L’affaire de la traite des personnes à Kaliko Beach n'est pas encore terminée

Le Comité national de la lutte contre la traite des personnes (CNLTP) condamne énergiquement la libération de 9 présumés trafiquants qui avaient été arrêtés le 5 février dernier à Kaliko Beach. Afin de faire la lumière sur cette affaire, l'organisme exige qu’une commission d’enquête soit créée au Parlement haïtien.

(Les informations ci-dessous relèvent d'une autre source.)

(** * MemProf context disambiguation: the callsite context graph

    A shallow embedding of the cloning engine of
    [llvm/lib/Transforms/IPO/MemProfContextDisambiguation.cpp]:
    the allocation-type lattice, the callsite context graph with its
    shared edges, the graph builder helpers, clone identification, the
    verification checks and the search through tail calls, followed by the
    properties proved about them.

    Pointers are indices: a [ContextNode *] is an index into [NodeOwner], a
    [std::shared_ptr<ContextEdge>] is an index into the edge store of the
    graph, so that an edge referenced from the caller's callee list and from
    the callee's caller list is one object.  Statements that the source only
    runs in builds with assertions are quoted in comments next to the place
    they guard; the verification functions [checkNode], [checkEdge] and
    [check], which consist of assertions, are boolean functions. *)

From stdpp Require Import base option list gmap sets.
From Stdlib Require Import NArith ZArith Lia.

Set Default Proof Using "Type".
Open Scope N_scope.

(* ================================================================== *)
(** * Part I: the model                                                *)
(* ================================================================== *)

(** ** Machine integers *)

(** [uint32_t] context ids and the [unsigned int] counters wrap at 2^32. *)
Definition UINT32_MOD : N := 2 ^ 32.
Definition wrap32 (n : N) : N := n mod UINT32_MOD.

(** ** Allocation types *)

(** Modelled from the spec: the enumerators of [AllocationType], declared in
    [llvm/IR/ModuleSummaryIndex.h].  The values of [None], [NotCold] and
    [Cold] are the ones the table [AllocTypeCloningPriority] of
    [identifyClones] is indexed by; [Hot] is the next bit.  An aggregate
    ([uint8_t]) is the bitwise or of enumerators, which cannot wrap. *)
Module AllocationType.
Definition None : N := 0.
Definition NotCold : N := 1.
Definition Cold : N := 2.
Definition Hot : N := 4.
End AllocationType.

(** [(uint8_t)AllocationType::Cold | (uint8_t)AllocationType::NotCold] *)
Definition BothTypes : N := N.lor AllocationType.Cold AllocationType.NotCold.

(** Number of bits set in a byte. *)
Definition popcount (n : N) : nat :=
  length (filter (fun i => N.testbit n i = true) [0; 1; 2; 3; 4; 5; 6; 7]).

(** Modelled from the spec: [hasSingleAllocType] of
    [llvm/Analysis/MemoryProfileInfo.h], "the node already has one
    allocation-type outcome": exactly one bit of the aggregate is set. *)
Definition hasSingleAllocType (AllocTypes : N) : bool :=
  bool_decide (popcount AllocTypes = 1%nat).

(** [allocTypeToUse]; the source first states
    [assert(AllocTypes != (uint8_t)AllocationType::None)]. *)
Definition allocTypeToUse (AllocTypes : N) : N :=
  if N.eqb AllocTypes (N.lor AllocationType.NotCold AllocationType.Cold)
  then AllocationType.NotCold
  else AllocTypes.


(** [checkColdOrNotCold] *)
Definition checkColdOrNotCold (AllocType : N) : bool :=
  N.eqb AllocType AllocationType.Cold
  || N.eqb AllocType AllocationType.NotCold
  || N.eqb AllocType (N.lor AllocationType.Cold AllocationType.NotCold).

(** ** Results of fallible code *)

(** A step of the source either completes, or has no defined behaviour
    (a null or dangling pointer is dereferenced, [DenseMap::at] misses, an
    array is indexed out of range, [vector::erase] is given [end()]), or the
    model ran out of the fuel that bounds a recursion. *)
Inductive Error := UndefinedBehaviour | OutOfFuel.

Inductive Res (A : Type) : Type :=
  | Ok (a : A)
  | Err (e : Error).
Arguments Ok {A} a.
Arguments Err {A} e.

#[global] Instance Res_ret : MRet Res := fun A a => Ok a.
#[global] Instance Res_bind : MBind Res := fun A B f m =>
  match m with
  | Ok a => f a
  | Err e => Err e
  end.

Definition ub {A} : Res A := Err UndefinedBehaviour.

(** Dereference of a pointer that may be null, or of a slot that may be
    missing. *)
Definition deref {A} (o : option A) : Res A :=
  match o with
  | Some a => Ok a
  | None => ub
  end.

(** ** Keys of the hash containers *)

(** Modelled from the spec: [DenseMap] and [DenseSet] of LLVM's ADT
    library, which hold the context ids, are not among the sources.  With
    [uint32_t] keys they mark an empty bucket by the key [~0U] and an erased
    one by [~0U - 1]: the insertion asserts that its key is neither, and an
    entry stored under one of the two cannot be found again. *)
Definition denseKeyReserved (k : N) : bool := N.leb (UINT32_MOD - 2) k.

(** A key on its way into a [DenseMap] or [DenseSet] of context ids. *)
Definition denseKey (k : N) : Res N :=
  if denseKeyReserved k then ub else Ok k.

(** ** Nodes and edges *)

Abbreviation NodeId := nat (only parsing).
Abbreviation EdgeId := nat (only parsing).
(** [CallTy] and [FuncTy *]: the identity of a call and of a function. *)
Abbreviation CallTy := N (only parsing).
Abbreviation FuncTy := N (only parsing).

(** [CallInfo]: a call (null when [call] is [None]) and a clone number. *)
Record CallInfo := mkCallInfo {
  call : option CallTy;
  cloneNo : N
}.

#[global] Instance CallInfo_eq_dec : EqDecision CallInfo.
Proof. solve_decision. Defined.

(** [CallInfo()] *)
Definition nullCallInfo : CallInfo := mkCallInfo None 0.

(** [FuncInfo] *)
Record FuncInfo := mkFuncInfo {
  func : option FuncTy;
  funcCloneNo : N
}.

#[global] Instance FuncInfo_eq_dec : EqDecision FuncInfo.
Proof. solve_decision. Defined.

Module ContextEdge.
Record t := mk {
  Callee : option NodeId;
  Caller : option NodeId;
  AllocTypes : N;
  IsBackedge : bool;
  ContextIds : gset N
}.

Definition setCallee (v : option NodeId) (e : t) : t :=
  mk v (Caller e) (AllocTypes e) (IsBackedge e) (ContextIds e).
Definition setCaller (v : option NodeId) (e : t) : t :=
  mk (Callee e) v (AllocTypes e) (IsBackedge e) (ContextIds e).
Definition setAllocTypes (v : N) (e : t) : t :=
  mk (Callee e) (Caller e) v (IsBackedge e) (ContextIds e).
Definition setIsBackedge (v : bool) (e : t) : t :=
  mk (Callee e) (Caller e) (AllocTypes e) v (ContextIds e).
Definition setContextIds (v : gset N) (e : t) : t :=
  mk (Callee e) (Caller e) (AllocTypes e) (IsBackedge e) v.

(** [ContextEdge::clear] *)
Definition clear (e : t) : t :=
  mk None None AllocationType.None (IsBackedge e) ∅.

(** [ContextEdge::isRemoved]; when both pointers are null the source
    asserts that the alloc type is [None] and the id set empty. *)
Definition isRemoved (e : t) : bool :=
  if bool_decide (is_Some (Callee e) \/ is_Some (Caller e)) then false else true.
End ContextEdge.

Module ContextNode.
Record t := mk {
  IsAllocation : bool;
  Recursive : bool;
  AllocTypes : N;
  Call : CallInfo;
  MatchingCalls : list CallInfo;
  OrigStackOrAllocId : N;
  CalleeEdges : list EdgeId;
  CallerEdges : list EdgeId;
  Clones : list NodeId;
  CloneOf : option NodeId
}.

Definition setRecursive (v : bool) (n : t) : t :=
  mk (IsAllocation n) v (AllocTypes n) (Call n) (MatchingCalls n)
     (OrigStackOrAllocId n) (CalleeEdges n) (CallerEdges n) (Clones n) (CloneOf n).
Definition setAllocTypes (v : N) (n : t) : t :=
  mk (IsAllocation n) (Recursive n) v (Call n) (MatchingCalls n)
     (OrigStackOrAllocId n) (CalleeEdges n) (CallerEdges n) (Clones n) (CloneOf n).
(** [ContextNode::setCall] *)
Definition setCall (v : CallInfo) (n : t) : t :=
  mk (IsAllocation n) (Recursive n) (AllocTypes n) v (MatchingCalls n)
     (OrigStackOrAllocId n) (CalleeEdges n) (CallerEdges n) (Clones n) (CloneOf n).
Definition setMatchingCalls (v : list CallInfo) (n : t) : t :=
  mk (IsAllocation n) (Recursive n) (AllocTypes n) (Call n) v
     (OrigStackOrAllocId n) (CalleeEdges n) (CallerEdges n) (Clones n) (CloneOf n).
Definition setOrigStackOrAllocId (v : N) (n : t) : t :=
  mk (IsAllocation n) (Recursive n) (AllocTypes n) (Call n) (MatchingCalls n)
     v (CalleeEdges n) (CallerEdges n) (Clones n) (CloneOf n).
Definition setCalleeEdges (v : list EdgeId) (n : t) : t :=
  mk (IsAllocation n) (Recursive n) (AllocTypes n) (Call n) (MatchingCalls n)
     (OrigStackOrAllocId n) v (CallerEdges n) (Clones n) (CloneOf n).
Definition setCallerEdges (v : list EdgeId) (n : t) : t :=
  mk (IsAllocation n) (Recursive n) (AllocTypes n) (Call n) (MatchingCalls n)
     (OrigStackOrAllocId n) (CalleeEdges n) v (Clones n) (CloneOf n).
Definition setClones (v : list NodeId) (n : t) : t :=
  mk (IsAllocation n) (Recursive n) (AllocTypes n) (Call n) (MatchingCalls n)
     (OrigStackOrAllocId n) (CalleeEdges n) (CallerEdges n) v (CloneOf n).
Definition setCloneOf (v : option NodeId) (n : t) : t :=
  mk (IsAllocation n) (Recursive n) (AllocTypes n) (Call n) (MatchingCalls n)
     (OrigStackOrAllocId n) (CalleeEdges n) (CallerEdges n) (Clones n) v.

(** [ContextNode(bool IsAllocation, CallInfo C)] *)
Definition new (IsAllocation : bool) (C : CallInfo) : t :=
  mk IsAllocation false 0 C [] 0 [] [] [] None.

Publié le 2017-03-17 | Le Nouvelliste

National -

« C’est inacceptable que des prévenus impliqués dans la traite de personnes puissent aussi facilement échapper à la justice. Ce qui s’est passé dans le dossier de Kaliko Beach est inquiétant. Les trafiquants ont été pris en flagrant délit d’exploitation sexuelle sur des mineures. Les victimes méritent que justice leur soit rendue », a lancé M. Jean Thomas Philippe, membre du CNLTP, avant d’ajouter que la population haïtienne a besoin de comprendre comment des crimes aussi horribles peuvent rester impunis. Le président du CNLTP, Dr. Ely Thélot, a sollicité le soutien du gouvernement, celui du Parlement et de la communauté internationale pour lutter contre la traite des personnes en Haïti. « Ce fléau devrait figurer parmi les priorités de la nouvelle administration. Nous demandons au Parlement haïtien de mener une enquête formelle sur ce qui s’est passé à Kaliko Beach et sur les circonstances dans lesquelles les trafiquants ont été libérés », recommande M. Thélot. Le 5 février dernier, la Police nationale d’Haïti, suite à une filature menée sur une période de deux mois par la Brigade de protection des mineurs (BPM), avait procédé à l’arrestation de 9 présumés trafiquants et libéré 31 jeunes villes dont 14 mineurs à Kaliko Beach. « Après l’audition, le Parquet de Port-au- Prince estime que ces gens n’ont rien avoir avec la traite des personnes. Pour cette raison, ils ont été libérés », a précisé Me. Danton Léger avant d’annoncer des mandats de comparution contre des responsables de Kaliko Beach, Fritz Paret et Vincent Departie, afin d’approfondir le dossier. Par ailleurs, présent aussi dans la salle de conférence, la voix soudaine de Samy Zuraik a retenti. « Ce n’est pas la vraie version. J’ai entendu dire qu’on avait trouvé des jeunes filles en pleine action à Kaliko. Dire que les trafiquants ont été pris en flagrant délit d’exploitation sexuelle sur les mineurs à Kaliko, c’est absolument faux ! En plus, nous n’étions pas au courant qu’il s’agissait de la traite des personnes », a déclaré l’ancien propriétaire de Kaliko Beach, Samy Zuraik, au terme de la conférence de presse du CNLTP.